Дмитрий не обольщался, на его родине за последние годы сбилось с пути немало хорошего народа, бросившегося в кипень новой жизни, как в омут с головой. Да и что не сделаешь, потеряв надежду пожить по-человечески. Можно было не соглашаться, браниться, гневаться на оборвавших постромки людей, но в одном он не посмел бы отказать даже самым заблудшим – называться своими.

– Да подожди ты, не горячись, – услышал он за спиной напряженный голос Михаила, – я всю ночь за рулем, на нервах, думал, доеду – отдохну, да все как-то сразу пошло шиворот-навыворот. И с тобой неловко вышло, шел мимо, голова в тумане, брякнул что-то невпопад, а когда спохватился, тебя и след простыл. Отвык я в неметчине с нашим братом общаться.

– Ну, и не стоит заново учиться, – отрезал Дмитрий, не сбавляя шаг, но отцепиться от оказавшегося назойливым соотечественника оказалось непросто.
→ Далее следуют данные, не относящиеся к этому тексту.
(** The discount against the exact [p - p * rate]: one rounding for the
    product, one for the difference. *)
Lemma discount_error rate p :
  is_finite p = true -> is_finite rate = true ->
  (0 <= F2Q rate <= 1 # 4)%Q ->
  is_finite (p - p * rate) = true /\
  (Qabs (F2Q (p - p * rate) - (F2Q p - F2Q p * F2Q rate))
   <= (5 # 4) * bpow (-53) * Qabs (F2Q p) + bpow (-1074))%Q.
Proof.
  intros Fp Fr [HR0 HR1].
  pose proof (finite_le_max p) as HPmax.
  pose proof (finite_grid p) as Hgrid.
  assert (Hw : (0 <= F2Q p /\ 0 <= F2Q p * F2Q rate /\ 4 * (F2Q p * F2Q rate) <= F2Q p)%Q \/
               (F2Q p <= 0 /\ F2Q p * F2Q rate <= 0 /\ F2Q p <= 4 * (F2Q p * F2Q rate))%Q).
  { revert HR0 HR1. generalize (F2Q p) (F2Q rate). intros P R ? ?.
    destruct (Qlt_le_dec P 0); [right|left]; nra. }
  destruct (mul_rounds p rate Fp Fr) as (Fq & Eq & Sq1 & Sq2).
  { eapply Qle_trans; [|exact HPmax]. apply Qabs_Qle_condition.
    destruct Hw as [Hw|Hw]; [rewrite (Qabs_pos (F2Q p))|rewrite (Qabs_neg (F2Q p))]; lra. }
  fold (F2Q (p * rate)) in Eq, Sq1, Sq2. fold (is_finite (p * rate)) in Fq.
  revert HPmax Hgrid Hw Eq Sq1 Sq2.
  pose proof (sub_rounds p (p * rate) Fp Fq) as Hsub. revert Hsub.
  unfold rounds_to. fold (F2Q (p - p * rate)). fold (is_finite (p - p * rate)).
  generalize (F2Q (p - p * rate)). generalize (F2Q (p * rate)).
  generalize (F2Q p * F2Q rate)%Q. generalize (F2Q p).
  intros P w q n Hsub HPmax Hgrid Hw Eq Sq1 Sq2.
  assert (Hpq : (Qabs (P - q) <= Qabs P)%Q /\
                ((0 <= P)%Q -> (0 <= P - q)%Q) /\ ((P <= 0)%Q -> (P - q <= 0)%Q)).
  { destruct Hw as [(HP & Hw0 & Hw1)|(HP & Hw0 & Hw1)].
    - specialize (Sq1 Hw0). rewrite (Qabs_pos w) in Eq by exact Hw0.
      apply Qabs_Qle_condition in Eq. rewrite (Qabs_pos P) in * by exact HP.
      destruct Hgrid as [Hz|Hg]; bpow_consts.
      + assert (w == 0)%Q by lra. assert (q == 0)%Q by (specialize (Sq2 ltac:(lra)); lra).
        rewrite Qabs_pos by lra. lra.
      + assert (0 <= P - q)%Q by lra. rewrite Qabs_pos by lra. lra.
    - specialize (Sq2 Hw0). rewrite (Qabs_neg w) in Eq by exact Hw0.
      apply Qabs_Qle_condition in Eq. rewrite (Qabs_neg P) in * by exact HP.
      destruct Hgrid as [Hz|Hg]; bpow_consts.
      + assert (w == 0)%Q by lra. assert (q == 0)%Q by (specialize (Sq1 ltac:(lra)); lra).
        rewrite Qabs_neg by lra. lra.
      + assert (P - q <= 0)%Q by lra. rewrite Qabs_neg by lra. lra. }
  destruct Hpq as (Hpq & Hpq0 & Hpq1).
  destruct Hsub as (Fn & En & _ & _); [lra|].
  split; [exact Fn|].
  apply Qabs_Qle_condition.
  destruct Hw as [(HP & Hw0 & Hw1)|(HP & Hw0 & Hw1)].
  - specialize (Hpq0 HP). rewrite (Qabs_pos (P - q)) in En, Hpq by exact Hpq0.
    rewrite (Qabs_pos w) in Eq by exact Hw0. rewrite (Qabs_pos P) in * by exact HP.
    apply Qabs_Qle_condition in Eq, En. bpow_consts. lra.
  - specialize (Hpq1 HP). rewrite (Qabs_neg (P - q)) in En, Hpq by exact Hpq1.
    rewrite (Qabs_neg w) in Eq by exact Hw0. rewrite (Qabs_neg P) in * by exact HP.
    apply Qabs_Qle_condition in Eq, En. bpow_consts. lra.
Qed.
Тот умолк, но упрямо шагал следом. Так, не проронив ни слова, поднялись они на смотровую площадку и остановились, переводя дыхание. Отсюда открывался пасторальный вид на швейцарские поселения, раскинувшиеся по всему противоположному берегу озера в ярком обрамлении осенних альпийских гор.

– Я как-то однажды по привычке озеро Женевским назвал, так меня, беспардонного, тут же вежливо поправили – Леман, – прервал затянувшееся молчание Михаил. – К чему я это? Да, вспомнился один французский анекдот. Значит, вымерли у женевцев лебеди. Делать нечего, обратились они к соседям за гуманитарной помощью. Ждут-пождут, наконец, привозят им птиц. Открывают корзины, а там сидят утки. Как так, вопрошают они, мы же вам заказывали лебедей? А вы им шеи вытяните – отвечают французы – они и станут лебедями. Вы на это большие мастера. Ты юмор понял? Я нет, ну, да и шут с ним. Французы – люди хорошие, но я их никогда не пойму, а они меня и подавно. У них какой-то свой французский патриотизм, несхожий с нашим. Кстати, вы там патриотов по-прежнему в одном прибежище с негодяями держите? – кашлянул он в кулак.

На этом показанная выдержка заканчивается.